Coenzyme Q10 (ubiquinone) is a fat-soluble coenzyme found primarily in the mitochondria of eukaryotic cells.It plays a prominent role in the electron transport chain and in the generation of ATP. Coenzyme Q10 can prevent the loss of dopaminergic neurons in parkinsonism induced in animals by the neurotoxin 1-methyl-4-phenyl-1,2,3,6-tetrahydropyridine [148,149] and serve as a neuroprotective compound in the prevention and therapy of PD[150].

A case-control study comprising 22 individuals with PD and 88 controls matched for age and sex found a statistically significant difference in the percentage of people with a deficiency in coenzyme Q (34% of PD patients versus 8.5% of controls [151]). In an early randomized, placebo-controlled, double-blind study of 80 people with early-stage PD,participants in the treatment group showed a dose-dependent greater reduction in functional decline,as assessed with the Unified PD Rating Scale,than controls[152].It is unclear whether these effects of coenzyme Q10 are neuroprotective or merely symptomatic. However, recent meta-analyses of available studies concluded that the administration of coenzyme Q10 neither slows functional decline nor provides beneficial symptomatic effects in PD[153,154].
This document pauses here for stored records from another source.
(* ===== verification/SessionQueries.v ===== *)
(** * SessionQueries: what a query of the session log returns

    On a settled disk the view is the stream in order, a query is the first
    entries that match in the direction asked for, the strict scan is the stream
    itself, and the offset cache only ever skips entries that the query would
    have skipped. *)
From stdpp Require Import sorting.
From S2P Require Import Prelude SessionLog SessionStorage.

Module SessionQueries.
Import SessionLog SessionStorage.
Section queries.
Context {env : LogEnv} {laws : LogLaws}.
Implicit Types (e : LogEntry) (es : list LogEntry) (spec : QuerySpec) (c : Cache).
Implicit Types (chunks : list (Z * list LogEntry)) (act : list LogEntry).

Definition take_opt {A} (limit : option nat) (l : list A) : list A :=
  match limit with None => l | Some n => take n l end.
(** The entries in range that match *)
Definition sel spec e : bool :=
  negb (before_start spec (le_seq e)) && negb (past_end spec (le_seq e)) && matches_entry e spec.
Definition found spec es : list LogEntry := filter (sel spec) es.
Lemma found_app spec es1 es2 : found spec (es1 ++ es2) = found spec es1 ++ found spec es2.
Proof. apply filter_app. Qed.
Lemma found_cons spec e es : found spec (e :: es) = if sel spec e then e :: found spec es else found spec es.
Proof.
  unfold found. rewrite filter_cons. destruct (sel spec e); [by rewrite decide_True|]. by rewrite decide_False by (simpl; tauto).
Qed.
Lemma found_none spec es : Forall (fun e => sel spec e = false) es -> found spec es = [].
Proof. induction 1 as [|e es He _ IH]; [done|]. by rewrite found_cons, He. Qed.
Lemma sel_before spec e : before_start spec (le_seq e) = true -> sel spec e = false.
Proof. unfold sel. by intros ->. Qed.
Lemma sel_past spec e : past_end spec (le_seq e) = true -> sel spec e = false.
Proof. unfold sel. intros ->. by rewrite andb_false_r. Qed.
Lemma before_start_mono spec s1 s2 : (s1 <= s2)%Z -> before_start spec s2 = true -> before_start spec s1 = true.
Proof. unfold before_start. destruct (qs_after_seq spec); [|done]. rewrite !Z.ltb_lt. lia. Qed.
Lemma past_end_mono spec s1 s2 : (s1 <= s2)%Z -> past_end spec s1 = true -> past_end spec s2 = true.
Proof. unfold past_end. destruct (qs_before_seq spec); [|done]. rewrite !Z.ltb_lt. lia. Qed.
(** Sequences grow along the stream: every entry of [es] is between [lo] and [hi]. *)
Lemma consecutive_bounds n es : consecutive le_seq n es -> Forall (fun e => n <= le_seq e <= n + Z.of_nat (length es) - 1)%Z es.
Proof.
  revert n. induction es as [|e es IH]; intros n; [constructor|]. intros [He Hc]. rewrite length_cons.
  constructor; [lia|]. eapply Forall_impl; [by apply IH|]. intros e' He'. cbv beta in *. lia.
Qed.
Lemma found_past spec n es : consecutive le_seq n es -> past_end spec n = true -> found spec es = [].
Proof.
  intros Hc Hp. apply found_none. eapply Forall_impl; [by apply consecutive_bounds|].
  intros e He. cbv beta in He. apply sel_past. eapply past_end_mono; [|done]. lia.
Qed.
Lemma found_before spec n es : consecutive le_seq n es -> before_start spec (n + Z.of_nat (length es) - 1) = true -> found spec es = [].
Proof.
  intros Hc Hp. apply found_none. eapply Forall_impl; [by apply consecutive_bounds|].
  intros e He. cbv beta in He. apply sel_before. eapply before_start_mono; [|done]. lia.
Qed.
Lemma take_opt_cons {A} limit (x : A) l : limit <> Some 0 -> limit <> Some 1 -> take_opt limit (x :: l) = x :: take_opt (pred <$> limit) l.
Proof. destruct limit as [[|n]|]; done. Qed.
(** ** Runs *)
Section samples.
#[local] Existing Instance sample_env.
#[local] Existing Instance sample_laws.
Definition sample_event (s : string) : fields := [(u "type", JStr (u s))].
Definition sample_completion : fields := [(u "type", JStr (u "agent_completion")); (u "event_id", JStr (u "c-1"))].
Definition sample_now : Z * positive := (5%Z, 2%positive).
(** Two entries, an append that dies while it rotates, damage to every sidecar and
    the manifest, an append that dies after one byte, and a terminal pair. *)
Definition sample_ops : list log_op :=
  [OpOpen []; OpAppend sample_now (sample_event "a") []; OpAppend sample_now (sample_event "b") [];
   OpAppend sample_now (sample_event "c") [IoOk; IoOk; IoOk; IoDie 1];
   OpDamage (fun _ => None) None None; OpOpen []; OpAppend sample_now (sample_event "d") [IoOk; IoOk; IoDie 1]; OpOpen [];
   OpPair sample_now (sample_event "e") (sample_event "f") []].
Lemma sample_ops_ok : Forall op_ok sample_ops.
Proof. repeat constructor. apply not_elem_of_nil. Qed.
Definition sample_spec : QuerySpec := mkSpec None None None None None None (Some 2%Z) None None None None None.

Lemma pages_exactly_once_witness :
  let '(d, c) := (exec_all (Some 2%Z) (sample_ops ++ OpOpen [] :: [OpQuery sample_spec Asc None None None]) blank).1 in
  exists es, read_back d = Ret (es, None) /\
  forall fuel, length es < fuel ->
  exists w pages, read_pages fuel sample_spec Desc (Some 2%Z) None None (mkWorld d c []) = (w, Ret pages) /\
    concat pages = matches_of sample_spec Desc (filter_of None) es /\ Forall (fun p => Z.of_nat (length p) <= 2)%Z pages.
Proof. apply (pages_exactly_once (Some 2%Z) sample_ops [OpQuery sample_spec Asc None None None] sample_spec Desc 2%Z None); [apply sample_ops_ok|by repeat constructor|lia]. Defined.
Lemma completion_appended_once_witness :
  let '(d, c) := (exec_all (Some 2%Z) ((sample_ops ++ [OpAppend sample_now sample_completion []]) ++ [OpOpen []]) blank).1 in
  exists es, read_back d = Ret (es, None) /\
  (same_completion (u "c-1") es <> [] ->
   let '(w, r) := append_sync (Some 2%Z) sample_now sample_completion (mkWorld d c []) in
   read_back (w_disk w) = Ret (es, None) /\
   r = match check_matches (u "c-1") (set_schema_version sample_completion) (same_completion (u "c-1") es), head (same_completion (u "c-1") es) with
       | Ret _, Some e => Ret e
       | _, _ => Raise ConflictError
       end).
Proof.
  apply (completion_appended_once (Some 2%Z) (sample_ops ++ [OpAppend sample_now sample_completion []]) sample_now sample_completion).
  - apply Forall_app. split; [apply sample_ops_ok|by repeat constructor].
  - exact Logic.I.
  - vm_compute. reflexivity.
Defined.
Lemma reverse_scan_exact_witness :
  (iter_lines_reverse 2 [97; 98; 10; 10; 99]%N).*1 = reverse (filter (fun l => l <> []) (split_newlines [97; 98; 10; 10; 99]%N)) /\
  forall i l b, iter_lines_reverse 2 [97; 98; 10; 10; 99]%N !! i = Some (l, b) -> (b = true <-> i = 0).
Proof. apply reverse_scan_exact. lia. Defined.
(** The stored completion is found again. *)
Example sample_completion_stored :
  let d := (exec_all (Some 2%Z) ((sample_ops ++ [OpAppend sample_now sample_completion []]) ++ [OpOpen []]) blank).1.1 in
  match read_back d with Ret (es, _) => length (same_completion (u "c-1") es) = 1 | Raise _ => False end.
Proof. vm_compute. reflexivity. Qed.

(** What it leads to: the log of three entries reads as before the pair, the next
    append is acknowledged three sequences later, and from then on the strict scan
    refuses the log. *)
Definition burnt_history : list log_op :=
  [OpOpen []; OpAppend sample_now (sample_event "a") []; OpAppend sample_now (sample_event "b") []; OpAppend sample_now (sample_event "c") []].
Example burnt_log_refused :
  let st0 := (exec_all (Some 5%Z) burnt_history blank).1 in
  let '(st1, r1) := exec (Some 5%Z) (OpPair sample_now (sample_event "e") (sample_event "f") [IoOk; IoOk; IoOk; IoFailLate]) st0 in
  let '(st2, r2) := exec (Some 5%Z) (OpAppend sample_now (sample_event "g") []) st1 in
  exists es, read_back st0.1 = Ret (es, None) /\ length es = 3 /\ r1 = RPair (Raise IOError) /\ read_back st1.1 = Ret (es, None) /\
  r2 = RAppend (Ret (mkEntry 6 sample_now (payload_of (sample_event "g")))) /\ read_back st2.1 = Raise IntegrityError.
Proof. vm_compute. eexists. repeat split. Qed.
End samples.

End SessionDurability.
(** A payload the loader reads: the whole object, its schedules and its
    idempotency entries. *)
Record payload := mkPayload { pl_rest : fields; pl_schedules : list fields; pl_idempotency : fields }.
Definition empty_payload : payload := mkPayload [(u "version", JInt 1)] [] [].
(** The owners of agent schedules are parsed after the payload was accepted. *)
Definition parse_owner (item : fields) : outcome exc fields :=
  if is_kind item
  then let? o := storage_identity (get "owner_user_id" item) in Ret (dict_put (u "owner_user_id") (JStr o) item)
  else Ret item.
(** [_load] *)
Definition load_payload (f : file_state) : outcome exc payload :=
  match f with
  | Missing => Ret empty_payload
  | Stored (JDict d) =>
    match dict_get (u "schedules") d, dict_get (u "idempotency") d with
    | Some (JList l), Some (JDict idem) =>
      match mapM as_dict l with
      | Some items => let? items := omap_list parse_owner items in Ret (mkPayload d items idem)
      | None => Raise StoreUnreadable
      end
    | _, _ => Raise StoreUnreadable
    end
  | _ => Raise StoreUnreadable
  end.
Definition load : SE store exc payload := fun s => (s, load_payload (st_file s)).
(** [stored["schedules"] = ...; stored["idempotency"] = ...] *)
Definition payload_json (p : payload) : json :=
  JDict (dict_put (u "idempotency") (JDict (pl_idempotency p))
          (dict_put (u "schedules") (JList (JDict <$> pl_schedules p)) (pl_rest p))).
(** [_save]: the temporary file is renamed over the store, or nothing happens. *)
Definition save (p : payload) : SE store exc unit := fun s =>
  match st_saves s with
  | false :: saves => (mkStore (st_file s) saves, Raise OSError)
  | _ => (mkStore (Stored (payload_json p)) (tail (st_saves s)), Ret tt)
  end.
Definition with_schedules (l : list fields) (p : payload) : payload := mkPayload (pl_rest p) l (pl_idempotency p).

(** [_all_records], [list_for_owner], [get_for_owner] *)
Definition all_records : SE store exc (list fields) :=
  let! p := load in se_ret (filter (fun r => is_kind r = true) (pl_schedules p)).
Definition owned_by (owner : str) (item : fields) : bool := is_text (get "owner_user_id" item) owner.
Definition list_for_owner (owner : str) : SE store exc (list fields) :=
  let! rs := all_records in se_ret (filter (fun r => owned_by owner r = true) rs).
Definition named (identifier : str) (item : fields) : bool :=
  bool_decide (identifier = str_or_empty (get "schedule_id" item)) || bool_decide (identifier = str_or_empty (get "name" item)).
Definition get_for_owner (owner identifier : str) : SE store exc (option fields) :=
  let normalized := py_strip identifier in
  if bool_decide (normalized = []) then se_ret None
  else let! rs := list_for_owner owner in se_ret (List.find (named normalized) rs).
3. Developing medical foods for PD

Medical foods or foods for special medical purpose are produced according to a special processing formula in order to meet the specific dietary needs of people with metabolic disorders or other diseases.In the United States,a medical food is defined as“a food which is formulated to be consumed or administered enterally under the supervision of a physician and which is intended for the specific dietary management of a disease or condition for which distinctive nutritional requirements, based on recognized scientific principles,are established by medical evaluation”[155].All ingredients of medical foods must be recognized as safe.In contrast to approved drugs,however,medical foods are not subject to the rigorous review of the US Food and Drug Administration.In the European Union,products considered medical foods in the United States are regulated as dietary foods for special medical purposes[156]. The possibility of developing medical foods in PD is based on findings related to ketogenic diets and preliminary studies on foods possibly meeting the specific dietary needs of individuals with PD.

3.1. Ketogenic diets

Ketogenic diets have a fasting-like effect,which produces a state of ketosis, and have been proposed to have therapeutic potential in neurodegenerative diseases.The deterioration of glucose utilization in the brains of people with Alzheimer’s disease is a potential target of dietary manipulations involving the supplementation of the normal glucose supply with ketone bodies[157,158].Studies in animal models of PD have shown beneficial effects of ketone bodies on the course of experimental parkinsonism[159].Preliminary evidence suggests that dietary interventions may be able to influence motor and non-motor symptoms in PD. However, the ideal fat to carbohydrate ratio of such diets is unknown [160]. A lowfat and high-carbohydrate diet may ease the passage of tyrosine,which is the dopamine precursor,to cerebrospinal fluid and trigger an insulin-induced increase in dopamine in the brain [161,162].Conversely, the rationale for a high-fat/low-carbohydrate (ketogenic) diet is premised on the finding that defects in respiratory chain complex I activity have been found in the substantia nigra and frontal cortex of PD patients[163,164].It has been suggested that ketones produced by a high-fat, low-carbohydrate diet may have the potential to circumvent this defect via a complex II-dependent mechanism and may therefore improve mitochondrial oxidative phosphorylation in the brain[165].Moreover,a ketogenic diet may also improve the energy metabolism of both central and peripheral neurons through the stimulation of mitochondrial biogenesis[166].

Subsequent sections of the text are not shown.